* **WHAT TO DO**
Under this line are the records; write out word for word the part that begins at the line containing "destruct (toTypeNode env (NamedValue.value file) c) as [[t'" and ends at the line containing "simpl in I1 |- *; congruence.", and no more.

* **PROVIDED INFORMATION**
(** Two invocations on the same arguments: both stop in the build on the
    same exception, or both build the same trees and fold them into the same
    schema, with error sets related by [E]. *)
Lemma tune_run files :
  E [] [] ->
  (exists e,
     fst (build env1 files fresh_context) = Throw e /\
     fst (build env2 files fresh_context) = Throw e) \/
  (exists nodes c1 c2 merged d1 d2,
     build env1 files fresh_context = (Normal nodes, c1) /\
     build env2 files fresh_context = (Normal nodes, c2) /\
     unify env1 (JsSet.of_list (map NamedValue.name files)) nodes c1 = (merged, d1) /\
     unify env2 (JsSet.of_list (map NamedValue.name files)) nodes c2 = (merged, d2) /\
     E (errors d1) (errors d2)).
Proof.
  intros Hnil.
  assert (H0 : alike E fresh_context fresh_context) by (repeat split; exact Hnil).
  destruct (tune_build files fresh_context fresh_context H0) as [B1 B2].
  destruct (build env1 files fresh_context) as [[nodes | e] c1];
    destruct (build env2 files fresh_context) as [[nodes' | e'] c2];
    cbn [fst snd] in *; try discriminate.
  - injection B1 as <-. right.
    destruct (tune_unify (JsSet.of_list (map NamedValue.name files)) nodes c1 c2 B2)
      as [U1 [_ [_ U2]]].
    destruct (unify env1 (JsSet.of_list (map NamedValue.name files)) nodes c1)
      as [m1 d1] eqn:V1.
    destruct (unify env2 (JsSet.of_list (map NamedValue.name files)) nodes c2)
      as [m2 d2] eqn:V2.
    cbn [fst snd] in *. subst m2.
    exists nodes, c1, c2, m1, d1, d2. repeat split; auto.
  - left. exists e. split; [reflexivity | congruence].
Qed.
End Catalogues.




(** * Further properties *)

(** ** The builder: when it raises *)

Section BuilderRaises.
Context {number : Type} (env : Collaborators number).

Lemma has_null_array (items : list (YamlValue number)) :
  has_null (YArray items) = existsb has_null items.
Proof. reflexivity. Qed.

Lemma has_null_object (entries : list (string * YamlValue number)) :
  has_null (YObject entries) = existsb (fun entry => has_null (snd entry)) entries.
Proof. reflexivity. Qed.

Lemma inPathContext_fst {T : Type} c key (cb : Context -> T * Context) :
  fst (inPathContext c key cb) =
  fst (cb {| errors := errors c; paths := paths c ++ [key]; missing := missing c |}).
Proof. unfold inPathContext. now destruct (cb _). Qed.

(** What an entry does to the outcome: only a descent can raise. *)
Lemma toTypeNode_entry_outcome key value recur record c :
  (typeof value = TyObject ->
   forall e,
     fst (recur {| errors := errors c; paths := paths c ++ [key]; missing := missing c |})
       = Throw e ->
     fst (toTypeNode_entry env key value recur record c) = Throw e) /\
  ((typeof value = TyObject ->
    exists t,
      fst (recur {| errors := errors c; paths := paths c ++ [key]; missing := missing c |})
        = Normal t) ->
   exists r, fst (toTypeNode_entry env key value recur record c) = Normal r).
Proof.
  unfold toTypeNode_entry. split.
  - intros Hty e He. rewrite Hty.
    pose proof (inPathContext_fst c key recur) as G.
    destruct (inPathContext c key recur) as [[t | e'] c']; simpl in G |- *; congruence.
  - intros H. destruct (typeof value) eqn:Hty.
    + destruct (matchCallBody env (scalar_text env value)); eexists; reflexivity.
    + destruct (matchCallBody env (scalar_text env value)); eexists; reflexivity.
    + destruct (H eq_refl) as [t Ht].
      pose proof (inPathContext_fst c key recur) as G.
      destruct (inPathContext c key recur) as [[t' | e'] c']; simpl in G |- *.
      * eexists; reflexivity.
      * congruence.
    + eexists; reflexivity.
Qed.

Lemma toTypeNode_raises (v : YamlValue number) : forall c,
  (has_null v = true -> fst (toTypeNode env v c) = Throw TypeError) /\
  (has_null v = false -> exists t, fst (toTypeNode env v c) = Normal t).
Proof.
  induction v as [n | s | b | | items IH | entries IH] using YamlValue_tree_ind; intros c.
  - split; [discriminate | intros _; eexists; reflexivity].
  - split; [discriminate | intros _].
    cbn [toTypeNode].
    set (step := fun (st : Completion (JsObject.t TypeDescriptor) * Context)
                     (entry : string * YamlValue number) =>
                   match st with
                   | (Normal record, context) =>
                       toTypeNode_entry env (fst entry) (snd entry)
                         (fun ctx => (Throw TypeError, ctx)) record context
                   | (Throw e, context) => (Throw e, context)
                   end).
    assert (G : forall es st,
               (forall entry, In entry es -> typeof (snd entry) = TyString) ->
               (exists r, fst st = Normal r) ->
               exists r, fst (fold_left step es st) = Normal r).
    { induction es as [| entry es IHes]; intros st Hes Hst; cbn [fold_left]; [exact Hst |].
      apply IHes; [intros x Hx; apply Hes; now right |].
      destruct st as [[r | e] cst]; [| destruct Hst as [r Hr]; discriminate].
      unfold step.
      apply (proj2 (toTypeNode_entry_outcome (fst entry) (snd entry) _ r cst)).
      intros Hty. rewrite (Hes entry (or_introl eq_refl)) in Hty. discriminate. }
    destruct (G (string_entries 0 s) (Normal JsObject.empty, c)
                (string_entries_strings s 0) (ex_intro _ _ eq_refl)) as [r Hr].
    destruct (fold_left step (string_entries 0 s) (Normal JsObject.empty, c))
      as [[r' | e] cf]; simpl in Hr; [eexists; reflexivity | discriminate].
  - split; [discriminate | intros _; eexists; reflexivity].
  - split; [reflexivity | discriminate].
  - rewrite has_null_array, toTypeNode_array.
    assert (G : forall i record c0,
               (existsb has_null items = true ->
                fst (toTypeNode_items env i items record c0) = Throw TypeError) /\
               (existsb has_null items = false ->
                exists r, fst (toTypeNode_items env i items record c0) = Normal r)).
    { induction IH as [| value rest Hv _ IHrest]; intros i record c0;
        cbn [toTypeNode_items existsb].
      - split; [discriminate | intros _; eexists; reflexivity].
      - pose proof (toTypeNode_entry_outcome (decimal i) value (toTypeNode env value)
                      record c0) as [Hthrow Hnormal].
        destruct (has_null value) eqn:En; cbn [orb].
        + split; [intros _ | discriminate].
          assert (Hty : typeof value = TyObject)
            by (destruct value; simpl in En; try discriminate; reflexivity).
          specialize (Hthrow Hty TypeError (proj1 (Hv _) eq_refl)).
          destruct (toTypeNode_entry env (decimal i) value (toTypeNode env value) record c0)
            as [[r | e] c1]; simpl in Hthrow |- *; congruence.
        + destruct Hnormal as [r Hr]; [intros _; apply (proj2 (Hv _) eq_refl) |].
          destruct (toTypeNode_entry env (decimal i) value (toTypeNode env value) record c0)
            as [[r' | e] c1]; simpl in Hr; [| discriminate].
          apply IHrest. }
    destruct (G 0 JsObject.empty c) as [G1 G2]. split; intros H.
    + specialize (G1 H).
      destruct (toTypeNode_items env 0 items JsObject.empty c) as [[r | e] c1];
        simpl in G1 |- *; congruence.
    + destruct (G2 H) as [r Hr].
      destruct (toTypeNode_items env 0 items JsObject.empty c) as [[r' | e] c1];
        simpl in Hr |- *; [eexists; reflexivity | discriminate].
  - rewrite has_null_object, toTypeNode_object.
    assert (G : forall record c0,
               (existsb (fun entry => has_null (snd entry)) entries = true ->
                fst (toTypeNode_loop env entries record c0) = Throw TypeError) /\
               (existsb (fun entry => has_null (snd entry)) entries = false ->
                exists r, fst (toTypeNode_loop env entries record c0) = Normal r)).
    { induction IH as [| [key value] rest Hv _ IHrest]; intros record c0;
        cbn [toTypeNode_loop existsb snd].
      - split; [discriminate | intros _; eexists; reflexivity].
      - pose proof (toTypeNode_entry_outcome key value (toTypeNode env value)
                      record c0) as [Hthrow Hnormal].
        cbn [snd] in Hv.
        destruct (has_null value) eqn:En; cbn [orb].
        + split; [intros _ | discriminate].
          assert (Hty : typeof value = TyObject)
            by (destruct value; simpl in En; try discriminate; reflexivity).
          specialize (Hthrow Hty TypeError (proj1 (Hv _) eq_refl)).
          destruct (toTypeNode_entry env key value (toTypeNode env value) record c0)
            as [[r | e] c1]; simpl in Hthrow |- *; congruence.
        + destruct Hnormal as [r Hr]; [intros _; apply (proj2 (Hv _) eq_refl) |].
          destruct (toTypeNode_entry env key value (toTypeNode env value) record c0)
            as [[r' | e] c1]; simpl in Hr; [| discriminate].
          apply IHrest. }
    destruct (G JsObject.empty c) as [G1 G2]. split; intros H.
    + specialize (G1 H).
      destruct (toTypeNode_loop env entries JsObject.empty c) as [[r | e] c1];
        simpl in G1 |- *; congruence.
    + destruct (G2 H) as [r Hr].
      destruct (toTypeNode_loop env entries JsObject.empty c) as [[r' | e] c1];
        simpl in Hr |- *; [eexists; reflexivity | discriminate].
Qed.
End BuilderRaises.

(** X1.  [gen] raises the [TypeError] exactly when the dictionary of some
    locale holds a [null], at any depth; otherwise the build completes. *)
Theorem gen_raises_TypeError_iff_null {number : Type} (env : Collaborators number)
    files target lazy defaultLanguage :
  gen env files target lazy defaultLanguage = Throw TypeError <->
  existsb (fun file => has_null (NamedValue.value file)) files = true.
Proof.
  assert (G : forall c,
    (existsb (fun file => has_null (NamedValue.value file)) files = true ->
     fst (build env files c) = Throw TypeError) /\
    (existsb (fun file => has_null (NamedValue.value file)) files = false ->
     exists nodes, fst (build env files c) = Normal nodes)).
  { induction files as [| file rest IH]; intros c; cbn [build existsb].
    - split; [discriminate | intros _; eexists; reflexivity].
    - destruct (toTypeNode_raises env (NamedValue.value file) c) as [H1 H2].
      destruct (has_null (NamedValue.value file)); cbn [orb].
      + split; [intros _ | discriminate]. specialize (H1 eq_refl).
        destruct (toTypeNode env (NamedValue.value file) c) as [[t | e] c1];
          simpl in H1 |- *; congruence.
      + destruct (H2 eq_refl) as [t Ht].
        destruct (toTypeNode env (NamedValue.value file) c) as [[t' | e] c1];
          simpl in Ht; [| discriminate].
        destruct (IH c1) as [I1 I2]. split; intros H.
        * specialize (I1 H). destruct (build env rest c1) as [[ns | e] c2];
            simpl in I1 |- *; congruence.
        * destruct (I2 H) as [ns Hns]. destruct (build env rest c1) as [[ns' | e] c2];
            simpl in Hns |- *; [eexists; reflexivity | discriminate]. }
  destruct (G fresh_context) as [G1 G2]. unfold gen.
  destruct (existsb (fun file => has_null (NamedValue.value file)) files).
  - specialize (G1 eq_refl).
    destruct (build env files fresh_context) as [[nodes | e] c1]; simpl in G1;
      [discriminate | split; congruence].
  - destruct (G2 eq_refl) as [nodes Hn].
    destruct (build env files fresh_context) as [[nodes' | e] c1]; simpl in Hn;
      [| discriminate].
    destruct (unify env _ nodes' c1) as [merged c2].
    destruct (negb _); split; discriminate.
Qed.

(** ** The builder: what it builds *)

Section BuilderBuilds.
Context {number : Type} (env : Collaborators number).

Lemma toTypeNode_entry_extends key value recur record c :
  (forall ctx, extends ctx (snd (recur ctx))) ->
  extends c (snd (toTypeNode_entry env key value recur record c)).
Proof.
  intros H. unfold toTypeNode_entry. destruct (typeof value).
  - destruct (matchCallBody env (scalar_text env value)); apply extends_refl.
  - destruct (matchCallBody env (scalar_text env value)); apply extends_refl.
  - pose proof (inPathContext_extends c key recur H) as G.
    destruct (inPathContext c key recur) as [[t | e] c']; exact G.
  - apply add_error_extends.
Qed.

(** Building only adds diagnostics. *)
Lemma toTypeNode_extends (v : YamlValue number) : forall c,
  extends c (snd (toTypeNode env v c)).
Proof.
  induction v as [n | s | b | | items IH | entries IH] using YamlValue_tree_ind; intros c;
    try apply extends_refl.
  - cbn [toTypeNode].
    match goal with |- context [fold_left ?f _ _] => set (step := f) end.
    assert (G : forall es st, extends (snd st) (snd (fold_left step es st))).
    { induction es as [| entry es IHes]; intros st; cbn [fold_left]; [apply extends_refl |].
      eapply extends_trans; [| apply IHes].
      destruct st as [[r | e] cst]; unfold step; cbn [snd]; [| apply extends_refl].
      apply toTypeNode_entry_extends. intros ctx. apply extends_refl. }
    specialize (G (string_entries 0 s) (Normal JsObject.empty, c)).
    destruct (fold_left step (string_entries 0 s) (Normal JsObject.empty, c))
      as [[r | e] cf]; exact G.
  - rewrite toTypeNode_array.
    assert (G : forall i record c0, extends c0 (snd (toTypeNode_items env i items record c0))).
    { induction IH as [| value rest Hv _ IHrest]; intros i record c0;
        cbn [toTypeNode_items]; [apply extends_refl |].
      pose proof (toTypeNode_entry_extends (decimal i) value (toTypeNode env value)
                    record c0 Hv) as E.
      destruct (toTypeNode_entry env (decimal i) value (toTypeNode env value) record c0)
        as [[r | e] c1]; [| exact E].
      eapply extends_trans; [exact E | apply IHrest]. }
    specialize (G 0 JsObject.empty c).
    destruct (toTypeNode_items env 0 items JsObject.empty c) as [[r | e] cf]; exact G.
  - rewrite toTypeNode_object.
    assert (G : forall record c0, extends c0 (snd (toTypeNode_loop env entries record c0))).
    { induction IH as [| [key value] rest Hv _ IHrest]; intros record c0;
        cbn [toTypeNode_loop]; [apply extends_refl |].
      pose proof (toTypeNode_entry_extends key value (toTypeNode env value)
                    record c0 Hv) as E.
      destruct (toTypeNode_entry env key value (toTypeNode env value) record c0)
        as [[r | e] c1]; [| exact E].
      eapply extends_trans; [exact E | apply IHrest]. }
    specialize (G JsObject.empty c).
    destruct (toTypeNode_loop env entries JsObject.empty c) as [[r | e] cf]; exact G.
Qed.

* **ANSWER TO THE EXERCISE**
        destruct (toTypeNode env (NamedValue.value file) c) as [[t' | e] c1];
          simpl in Ht; [| discriminate].
        destruct (IH c1) as [I1 I2]. split; intros H.
        * specialize (I1 H). destruct (build env rest c1) as [[ns | e] c2];
            simpl in I1 |- *; congruence.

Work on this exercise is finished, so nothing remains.